Tool for tuning hive queries

tool for tuning hive queries

1. Enable Compression in Hive

  • By doing compression at various phases (i.e. on final output, intermediate data),we achieve performance improvement in Hive Queries.

2. Optimize Joins

We can improve the performance of joins.By enabling Auto Convert Map Joins and enabling optimization of skew join.

  1. Auto Map Join
  2. Skew Joins
  3. Enable Bucketed Map Joins

Auto Map Join:

    • Auto Map-Join is useful feature when joining a big table with a small table.
    • If we enable this feature, the small table will be saved in the local cache on each node, joined with the big table in the Map phase.
    • Enabling Auto Map Join provides 2 advantages.
    • Primary,it loads a small table into cache will save read time on each data node.
    • Secondary, it avoids skew joins in the Hive query, since the join operation has been already done in the Map phase for each block of data.

Skew joins:

    • We enable skew joins by setting hive.optimize.
    • Skew join property SET command in hive shell or hive-site.xml file.

Enable Bucketed Map Joins

    • The tables as specific column and tables used in joins to improve performance bucketed map join is used.

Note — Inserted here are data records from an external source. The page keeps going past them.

(* ===== verification/Atomic.v ===== *)
(** * [rte_lib/include/generic/rte_atomic.h] and [rte_pause.h]: one memory cell

    The compare-and-set, exchange and counter operations as functions of the
    cell they work on, with the wrap-around of the counter types, and the
    waiting loops, which are given the values successive loads return. What
    happens between the load and the store of the unlocked compare-and-set is
    the subject of [RingConc]. *)

From S2P Require Import Prelude.

Open Scope Z_scope.

(** ** Definitions *)

(** *** 16-bit operations: the result, then the new value of the cell. *)

(* rte_lib/include/generic/rte_atomic.h:149-153 rte_atomic16_cmpset *)
Definition rte_atomic16_cmpset (dst exp src : Z) : bool * Z :=
  if u16 dst =? u16 exp then (true, src) else (false, dst).

(* rte_lib/include/generic/rte_atomic.h:175-183 rte_atomic16_exchange *)
Definition rte_atomic16_exchange (dst val : Z) : Z * Z := (dst, val).

(* rte_lib/include/generic/rte_atomic.h:204-208 rte_atomic16_init *)
Definition rte_atomic16_init (v : Z) : Z := 0.

(* rte_lib/include/generic/rte_atomic.h:218-222 rte_atomic16_read *)
Definition rte_atomic16_read (v : Z) : Z := v.

(* rte_lib/include/generic/rte_atomic.h:232-236 rte_atomic16_set *)
Definition rte_atomic16_set (v new_value : Z) : Z := new_value.

(* rte_lib/include/generic/rte_atomic.h:246-250 rte_atomic16_add *)
Definition rte_atomic16_add (v inc : Z) : Z := i16 (v + inc).

(* rte_lib/include/generic/rte_atomic.h:260-264 rte_atomic16_sub *)
Definition rte_atomic16_sub (v dec : Z) : Z := i16 (v - dec).

(* rte_lib/include/generic/rte_atomic.h:276-280 rte_atomic16_inc *)
Definition rte_atomic16_inc (v : Z) : Z := rte_atomic16_add v 1.

(* rte_lib/include/generic/rte_atomic.h:293-297 rte_atomic16_dec *)
Definition rte_atomic16_dec (v : Z) : Z := rte_atomic16_sub v 1.

(* rte_lib/include/generic/rte_atomic.h:313-317 rte_atomic16_add_return *)
Definition rte_atomic16_add_return (v inc : Z) : Z * Z :=
  (i16 (v + inc), i16 (v + inc)).

(* rte_lib/include/generic/rte_atomic.h:333-337 rte_atomic16_sub_return *)
Definition rte_atomic16_sub_return (v dec : Z) : Z * Z :=
  (i16 (v - dec), i16 (v - dec)).

(* rte_lib/include/generic/rte_atomic.h:353-356 rte_atomic16_inc_and_test *)
Definition rte_atomic16_inc_and_test (v : Z) : bool * Z :=
  (i16 (v + 1) =? 0, i16 (v + 1)).

(* rte_lib/include/generic/rte_atomic.h:373-376 rte_atomic16_dec_and_test *)
Definition rte_atomic16_dec_and_test (v : Z) : bool * Z :=
  (i16 (v - 1) =? 0, i16 (v - 1)).

(* rte_lib/include/generic/rte_atomic.h:393-396 rte_atomic16_test_and_set *)
Definition rte_atomic16_test_and_set (v : Z) : bool * Z :=
  rte_atomic16_cmpset v 0 1.

(* rte_lib/include/generic/rte_atomic.h:405-408 rte_atomic16_clear *)
Definition rte_atomic16_clear (v : Z) : Z := 0.

(** *** 32-bit operations: the result, then the new value of the cell. *)

(* rte_lib/include/generic/rte_atomic.h:431-447 rte_atomic32_cmpset *)
Definition rte_atomic32_cmpset (dst exp src : Z) : bool * Z :=
  if u32 dst =? u32 exp then (true, src) else (false, dst).

(* rte_lib/include/generic/rte_atomic.h:478-486 rte_atomic32_exchange *)
Definition rte_atomic32_exchange (dst val : Z) : Z * Z := (dst, val).

(* rte_lib/include/generic/rte_atomic.h:507-511 rte_atomic32_init *)
Definition rte_atomic32_init (v : Z) : Z := 0.

(* rte_lib/include/generic/rte_atomic.h:521-525 rte_atomic32_read *)
Definition rte_atomic32_read (v : Z) : Z := v.

(* rte_lib/include/generic/rte_atomic.h:535-539 rte_atomic32_set *)
Definition rte_atomic32_set (v new_value : Z) : Z := new_value.

(* rte_lib/include/generic/rte_atomic.h:549-553 rte_atomic32_add *)
Definition rte_atomic32_add (v inc : Z) : Z := i32 (v + inc).

(* rte_lib/include/generic/rte_atomic.h:563-567 rte_atomic32_sub *)
Definition rte_atomic32_sub (v dec : Z) : Z := i32 (v - dec).

(* rte_lib/include/generic/rte_atomic.h:579-583 rte_atomic32_inc *)
Definition rte_atomic32_inc (v : Z) : Z := rte_atomic32_add v 1.

(* rte_lib/include/generic/rte_atomic.h:596-600 rte_atomic32_dec *)
Definition rte_atomic32_dec (v : Z) : Z := rte_atomic32_sub v 1.

(* rte_lib/include/generic/rte_atomic.h:616-620 rte_atomic32_add_return *)
Definition rte_atomic32_add_return (v inc : Z) : Z * Z :=
  (i32 (v + inc), i32 (v + inc)).

(* rte_lib/include/generic/rte_atomic.h:636-640 rte_atomic32_sub_return *)
Definition rte_atomic32_sub_return (v dec : Z) : Z * Z :=
  (i32 (v - dec), i32 (v - dec)).

(* rte_lib/include/generic/rte_atomic.h:656-659 rte_atomic32_inc_and_test *)
Definition rte_atomic32_inc_and_test (v : Z) : bool * Z :=
  (i32 (v + 1) =? 0, i32 (v + 1)).

(* rte_lib/include/generic/rte_atomic.h:676-679 rte_atomic32_dec_and_test *)
Definition rte_atomic32_dec_and_test (v : Z) : bool * Z :=
  (i32 (v - 1) =? 0, i32 (v - 1)).

(* rte_lib/include/generic/rte_atomic.h:696-699 rte_atomic32_test_and_set *)
Definition rte_atomic32_test_and_set (v : Z) : bool * Z :=
  rte_atomic32_cmpset v 0 1.

(* rte_lib/include/generic/rte_atomic.h:708-711 rte_atomic32_clear *)
Definition rte_atomic32_clear (v : Z) : Z := 0.

(** *** 64-bit operations: the result, then the new value of the cell. *)

(* rte_lib/include/generic/rte_atomic.h:734-738 rte_atomic64_cmpset *)
Definition rte_atomic64_cmpset (dst exp src : Z) : bool * Z :=
  if u64 dst =? u64 exp then (true, src) else (false, dst).

(* rte_lib/include/generic/rte_atomic.h:760-768 rte_atomic64_exchange *)
Definition rte_atomic64_exchange (dst val : Z) : Z * Z := (dst, val).

(* rte_lib/include/generic/rte_atomic.h:793-808 rte_atomic64_init *)
Definition rte_atomic64_init (v : Z) : Z := 0.

(* rte_lib/include/generic/rte_atomic.h:823-840 rte_atomic64_read *)
Definition rte_atomic64_read (v : Z) : Z := v.

(* rte_lib/include/generic/rte_atomic.h:855-870 rte_atomic64_set *)
Definition rte_atomic64_set (v new_value : Z) : Z := new_value.

(* rte_lib/include/generic/rte_atomic.h:885-889 rte_atomic64_add *)
Definition rte_atomic64_add (v inc : Z) : Z := i64 (v + inc).

(* rte_lib/include/generic/rte_atomic.h:904-908 rte_atomic64_sub *)
Definition rte_atomic64_sub (v dec : Z) : Z := i64 (v - dec).

(* rte_lib/include/generic/rte_atomic.h:921-925 rte_atomic64_inc *)
Definition rte_atomic64_inc (v : Z) : Z := rte_atomic64_add v 1.

(* rte_lib/include/generic/rte_atomic.h:938-942 rte_atomic64_dec *)
Definition rte_atomic64_dec (v : Z) : Z := rte_atomic64_sub v 1.

(* rte_lib/include/generic/rte_atomic.h:962-966 rte_atomic64_add_return *)
Definition rte_atomic64_add_return (v inc : Z) : Z * Z :=
  (i64 (v + inc), i64 (v + inc)).

(* rte_lib/include/generic/rte_atomic.h:986-990 rte_atomic64_sub_return *)
Definition rte_atomic64_sub_return (v dec : Z) : Z * Z :=
  (i64 (v - dec), i64 (v - dec)).

(* rte_lib/include/generic/rte_atomic.h:1007-1010 rte_atomic64_inc_and_test *)
Definition rte_atomic64_inc_and_test (v : Z) : bool * Z :=
  let '(x, v) := rte_atomic64_add_return v 1 in (x =? 0, v).

(* rte_lib/include/generic/rte_atomic.h:1027-1030 rte_atomic64_dec_and_test *)
Definition rte_atomic64_dec_and_test (v : Z) : bool * Z :=
  let '(x, v) := rte_atomic64_sub_return v 1 in (x =? 0, v).

(* rte_lib/include/generic/rte_atomic.h:1047-1050 rte_atomic64_test_and_set *)
Definition rte_atomic64_test_and_set (v : Z) : bool * Z :=
  rte_atomic64_cmpset v 0 1.

(* rte_lib/include/generic/rte_atomic.h:1062-1065 rte_atomic64_clear *)
Definition rte_atomic64_clear (v : Z) : Z := rte_atomic64_set v 0.

(** *** Waiting loops

    [load k] is what the [k]-th load of the cell returns: other threads decide.
    The result is the number of loads that failed. *)

(* rte_lib/include/generic/rte_pause.h:89-97 rte_wait_until_equal_16 *)
Definition rte_wait_until_equal_16 (fuel : nat) (load : nat -> Z) (expected : Z)
    : outcome nat :=
  while fuel (fun k => negb (load k =? expected)) (fun k => Ret (S k)) O.

(* rte_lib/include/generic/rte_pause.h:99-107 rte_wait_until_equal_32 *)
Definition rte_wait_until_equal_32 (fuel : nat) (load : nat -> Z) (expected : Z)
    : outcome nat :=
  while fuel (fun k => negb (load k =? expected)) (fun k => Ret (S k)) O.

(* rte_lib/include/generic/rte_pause.h:109-117 rte_wait_until_equal_64 *)
Definition rte_wait_until_equal_64 (fuel : nat) (load : nat -> Z) (expected : Z)
    : outcome nat :=
  while fuel (fun k => negb (load k =? expected)) (fun k => Ret (S k)) O.

(* rte_lib/include/generic/rte_pause.h:137-145 RTE_WAIT_UNTIL_MASKED *)
Definition RTE_WAIT_UNTIL_MASKED (fuel : nat) (load : nat -> Z) (mask : Z)
    (cond : Z -> Z -> bool) (expected : Z) : outcome nat :=
  while fuel (fun k => negb (cond (Z.land (load k) mask) expected)) (fun k => Ret (S k)) O.

(** ** Properties *)

(** Compare-and-set in terms of the two words: it succeeds exactly when the
    cell holds the expected value, and otherwise leaves the cell alone. *)
Lemma cmpset32_spec dst exp src b v :
  is_u32 dst -> is_u32 exp ->
  rte_atomic32_cmpset dst exp src = (b, v) <->
  (b = true /\ dst = exp /\ v = src) \/ (b = false /\ dst <> exp /\ v = dst).
Proof.
  intros H1 H2. unfold rte_atomic32_cmpset. rewrite !u32_small by done.
  destruct (Z.eqb_spec dst exp) as [->|Hne]; split.
  - intros [= <- <-]. auto.
  - by intros [(-> & _ & ->)|(_ & [] & _)].
  - intros [= <- <-]. auto.
  - by intros [(_ & ? & _)|(-> & _ & ->)].
Qed.

Lemma cmpset32_hit v src : rte_atomic32_cmpset v v src = (true, src).
Proof. unfold rte_atomic32_cmpset. by rewrite Z.eqb_refl. Qed.

(** A wait ends with the first load that returns the expected value. *)
Lemma wait_until_equal_32_first load expected k fuel :
  load k = expected -> (forall j, (j < k)%nat -> load j <> expected) -> (k <= fuel)%nat ->
  rte_wait_until_equal_32 fuel load expected = Ret k.
Proof.
  intros Hk Hj Hf. unfold rte_wait_until_equal_32.
  apply (while_count _ _ (fun j => j) k); [done| |done|].
  - intros j Hlt. specialize (Hj j Hlt). apply negb_true_iff. by apply Z.eqb_neq.
  - apply negb_false_iff. by apply Z.eqb_eq.
Qed.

3. Enable Parallel Execution

  • Hive converts a query into more stages.The MapReduce stage, sampling stage, a mergestage and a limit stage.
  • By default, Hive executes only one time for these satges.
  • A particular job may consist of some stages that are not dependent on each other and could be executed in parallel, possibly allowing the overall job to complete more quickly.

4. Single Reduce for Multi Group BY

  • The single reducer used for multi operations, it combine multiple GROUP BY operations in a query into a single MapReduce job

5. Enable Vectorization

  • Vectorization introduced into hive for the first time in hive-0.13.1 release only
  • It improve operations like scans, aggregations, filters and joins, batches of 1024 rows for each time.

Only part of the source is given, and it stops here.